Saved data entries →
(** Between operations a buffer whose start has not been consumed is empty,
    so that a refill always has room. *)
Definition rfile_inv f : Prop :=
  Z.of_nat (length (buf f)) = IO_BUF_SIZE /\ 0 <= buf_index f <= buf_size f /\ buf_size f <= IO_BUF_SIZE.
Definition rfile_ok f : Prop := rfile_inv f /\ (buf_index f = 0 -> buf_size f = 0).

Lemma set_error_fields f e :
  opaque (qemu_file_set_error f e) = opaque f /\ buf (qemu_file_set_error f e) = buf f
  /\ buf_index (qemu_file_set_error f e) = buf_index f /\ buf_size (qemu_file_set_error f e) = buf_size f.
Proof. unfold qemu_file_set_error. by destruct (last_error f =? 0). Qed.

Lemma blit_app buf off b1 b2 : 0 <= off -> off + Z.of_nat (length b1) + Z.of_nat (length b2) <= Z.of_nat (length buf) ->
  range (blit (blit buf off b1) (off + Z.of_nat (length b1)) b2) off (Z.of_nat (length b1) + Z.of_nat (length b2)) = b1 ++ b2.
Proof.
  intros. rewrite range_app by lia. f_equal.
  - rewrite range_blit_before by (rewrite ?length_blit; lia). apply range_blit_eq; lia.
  - apply range_blit_eq; rewrite ?length_blit; lia.
Qed.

About this exercise →
Take the records shown above and output them again exactly.

Solution for this exercise →
(** Between operations a buffer whose start has not been consumed is empty,
    so that a refill always has room. *)
Definition rfile_inv f : Prop :=
  Z.of_nat (length (buf f)) = IO_BUF_SIZE /\ 0 <= buf_index f <= buf_size f /\ buf_size f <= IO_BUF_SIZE.
Definition rfile_ok f : Prop := rfile_inv f /\ (buf_index f = 0 -> buf_size f = 0).

Lemma set_error_fields f e :
  opaque (qemu_file_set_error f e) = opaque f /\ buf (qemu_file_set_error f e) = buf f
  /\ buf_index (qemu_file_set_error f e) = buf_index f /\ buf_size (qemu_file_set_error f e) = buf_size f.
Proof. unfold qemu_file_set_error. by destruct (last_error f =? 0). Qed.

Lemma blit_app buf off b1 b2 : 0 <= off -> off + Z.of_nat (length b1) + Z.of_nat (length b2) <= Z.of_nat (length buf) ->
  range (blit (blit buf off b1) (off + Z.of_nat (length b1)) b2) off (Z.of_nat (length b1) + Z.of_nat (length b2)) = b1 ++ b2.
Proof.
  intros. rewrite range_app by lia. f_equal.
  - rewrite range_blit_before by (rewrite ?length_blit; lia). apply range_blit_eq; lia.
  - apply range_blit_eq; rewrite ?length_blit; lia.
Qed.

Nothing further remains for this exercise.